Unfortunately that approximation does not cover many aspects of threads, which is why there exists the next section titled...


A more Exact Explanation of a Thread

If assembly language code is a set of roads at a game level map then a thread is a carriage that has at most one horse (single CPU core) moving it. In the world of computers the carriage would be an execution flow pointer in the assembly code. The carriage can stand still in 2 occasions: standing still with the horse (horse/CPU is idle, sleeping) and standing still without having a horse attached to it. A horse can be disconnected from one carriage and re-connected to some other carriage that does not yet have a horse attached to it. There can be more carriages than there are horses. Horses can warp from one game level map to another. Carriages can move around and warp only within a single game level map and they can do that only, when a horse is attached to them. There are bridges (critical sections in computer terms) that can be crossed only by one carriage at a time. A critical section is considered to be locked, when a carriage is on the bridge.


The activity of determining, how long and when each horse (a CPU core) spends servicing each carriage (thread) is called scheduling. The moving of a horse from one carriage to another is called context switching. If the number of carriages is greater than the number of horses, then the impression that all carriages are moving at the same time, generally called as concurrency, is achieved by moving the horses (CPU cores) between different carriages (threads) after very small time intervals. The work of the horses (CPU cores) is parallel, because the horses do work at the same time, but if there are more carriages (threads) than there are horses, then the moving of the carriages (execution of threads) is parallel at random and concurrent at all time. That explains the expression concurrency.

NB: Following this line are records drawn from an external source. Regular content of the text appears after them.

(** * rhv-upload-plugin: the oVirt/RHV upload nbdkit plugin

    A shallow embedding of [v2v/rhv-upload-plugin.py].  The plugin talks to
    three collaborators: the oVirt engine (through the SDK), the imageio
    server (through [http.client] connections kept in a [queue.Queue]) and
    the local machine (clock, files, sockets).  Their answers are not
    decided by the plugin, so the embedding keeps them as oracles inside an
    explicit [World]; every Python function becomes a computation in a
    state-and-exception monad over that world, and every call that is
    visible from the outside is appended to a trace. *)

From Stdlib Require Import ZArith List String Bool Lia Arith DecimalString.
From Stdlib Require Import Permutation.
From Stdlib.Strings Require Import Byte.
From Equations Require Import Equations.
Import ListNotations.

Local Open Scope string_scope.
Local Open Scope list_scope.
Local Open Scope Z_scope.

(** ** Module constants *)

(** [MAX_CONNECTIONS = 4] *)
Definition MAX_CONNECTIONS : Z := 4.

(** [timeout = 5 * 60], the module-level constant (seconds). *)
Definition timeout : Z := 5 * 60.

Arguments timeout : simpl never.

(** ** SDK types

    [ovirtsdk4.types] is not part of the plugin.  The enumerations keep the
    members the plugin names, and one constructor for every other member. *)

Inductive ImageTransferPhase :=
| INITIALIZING
| TRANSFERRING
| PAUSED_SYSTEM
| FINISHED_FAILURE
| FINISHED_SUCCESS
| OtherPhase (name : string).

Module DiskStatus.
Inductive t :=
| OK
| LOCKED
| ILLEGAL
| Other (name : string).
End DiskStatus.

Module DiskFormat.
Inductive t := RAW | COW.
End DiskFormat.

(** The result of [urlparse]. *)
Record Url := {
  scheme : string;
  hostname : string;
  port : option Z;
  url_path : string
}.

Record Disk := {
  disk_id : string;
  disk_status : DiskStatus.t
}.

Record Host := { host_id : string }.

Record Transfer := {
  transfer_id : string;
  phase : ImageTransferPhase;
  transfer_url : option Url;
  proxy_url : Url
}.

(** ** Exceptions

    Every [RuntimeError] of the plugin is built from a format string; the
    message keeps the format (one constructor each) and its arguments. *)

Inductive io_message :=
| CouldNotRead (offset count : Z)              (* "could not read sector offset %d size %d" *)
| UnexpectedContentLength (offset count got : Z)
| ShortRead (offset count got : Z)             (* "short read offset %d size %d got %d" *)
| CouldNotWrite (offset count : Z)
| CouldNotZero (offset count : Z)
| CouldNotWriteZeroes (offset count : Z)
| CouldNotFlush.

Inductive message :=
| DiskTimedOut (disk : string)                 (* "timed out waiting for disk %s to become unlocked" *)
| TransferRemoved (transfer : string)          (* "transfer %s was removed" *)
| TransferFailed (transfer : string)           (* "transfer %s has failed" *)
| TransferPaused (transfer : string)           (* "transfer %s was paused by system" *)
| UnexpectedPhase (transfer : string) (p : ImageTransferPhase)
| TransferTimedOut (transfer : string)         (* "timed out waiting for transfer %s" *)
| DiskRemoved (transfer disk : string)         (* "transfer %s failed: disk %s was removed" *)
| DiskIs (transfer : string) (s : DiskStatus.t) (* "transfer %s failed: disk is %s" *)
| FinalizeTimedOut (transfer : string) (p : ImageTransferPhase)
| DirectNotSupported
| UnknownScheme (scheme : string)
| OptionsFailed (status : Z) (reason : string)
| RequestFailed (msg : io_message) (status : Z) (reason : string)
    (body : list byte + string)               (* "%s: %d %s: %r" *).

Inductive exn :=
| RuntimeError (m : message)
| NotFoundError                                (* sdk.NotFoundError *)
| SdkError (what : string)                     (* any other SDK error *)
| BrokenPipeError
| OSError (what : string)                      (* any other EnvironmentError *)
| TypeError
| ValueError
| KeyError
| HTTPException (what : string).

(** [except EnvironmentError]: [OSError] and its subclasses. *)
Definition is_EnvironmentError (e : exn) : bool :=
  match e with
  | BrokenPipeError | OSError _ => true
  | _ => false
  end.

Definition is_BrokenPipeError (e : exn) : bool :=
  match e with
  | BrokenPipeError => true
  | _ => false
  end.

Definition is_NotFoundError (e : exn) : bool :=
  match e with
  | NotFoundError => true
  | _ => false
  end.

(** [except Exception] and the bare [except:] catch all of the above. *)
Definition is_Exception (e : exn) : bool := true.

(** ** HTTP objects *)

(** The [timeout] argument of [HTTPConnection.__init__]: either the
    sentinel object [socket._GLOBAL_DEFAULT_TIMEOUT] or a value
    ([None] or a number of seconds). *)
Inductive timeout_arg :=
| GLOBAL_DEFAULT_TIMEOUT
| TimeoutValue (t : option Z).

Record SSLContext := {
  cafile : string;
  check_hostname : bool;
  verify_cert : bool
}.

Inductive Transport :=
| UnixHTTPConnection (path : string) (tmo : timeout_arg)
| HTTPSConnection (host : string) (port : option Z) (context : SSLContext)
| HTTPConnection (host : string) (port : option Z).

(** A socket, as far as the plugin touches it: the value last given to
    [settimeout], if any. *)
Record Socket := { sock_timeout : option Z }.

(** The state of a connection object: its class and arguments, and
    [self.sock]. *)
Record Conn := {
  transport : Transport;
  sock : option Socket
}.

(** What the imageio server reports in the body of an OPTIONS answer. *)
Record OptionsDoc := {
  features : list string;
  doc_unix_socket : option string;
  doc_max_readers : option Z;
  doc_max_writers : option Z
}.

Inductive header_value :=
| HeaderMissing                 (* [getheader] returns [None] *)
| HeaderText (junk : string)    (* a value [int] rejects *)
| HeaderInt (n : Z).

(** An HTTP response as delivered by [getresponse].  The body arrives in
    segments: one [readinto] call gets bytes from the first segment only,
    and gets nothing once the segments are used up (or the first one is
    empty: the peer closed the stream). *)
Record Response := {
  status : Z;
  reason : string;
  content_length : header_value;
  segments : list (list byte);
  read_error : option exn;        (* what [r.read()] raises, if it does *)
  json_doc : option OptionsDoc    (* [json.loads] of the body, when it parses *)
}.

The analogy of the RAM that is managed by a thread is a set of goods on a carriage and the analogy of CPU-registers is a carriage specific saddle on the horse where the different pockets of the saddle are the CPU-registers. When the horse is moved from one carriage to another (when a context switch happens), the horse leaves its saddle behind (the values of the CPU-registers of that thread are saved) and takes on the saddle of the new carriage (the values of the CPU registers of the other thread are loaded to the registers). The saving of CPU register states during the context switch explains some of the extra complexity of the logical model of single CPU cores that support the execution of multiple, concurrent, threads. The rest of the complexity of the logical model of single CPU cores comes from speed optimizations, energy consumption optimizations and memory management. The anology of the memory management is the management of the "goods" in carriages. Some "good items" are shared between carriages, even between carriages that reside at different game level maps. The proper computer term for the sharing of goods is shared memory. The carriage goods might also be shared with some shelve at the game map, for example a bridge that can be crossed by only one carriage at a time (a critical section).


The activity of throwing a carriage to a black hole is called "thread killing". Operating system scheduled threads, designated in this informal explanation as carriages, can be created by asking the operating system to create them. The asking can be done by using some special library like the C++ OpenMP, but some of the operating system scheduled threads might be registered at creation time as treads, "carriages", with special records attached to them and those threads, the ones with the special records, are called "operating system processes" or by their shorter name, "processes". Killing of the thread with the records is also called process killing. Linux and BSD have an application for killing operating system processes and it is called: "kill". The Linux and BSD have also an application called "killall".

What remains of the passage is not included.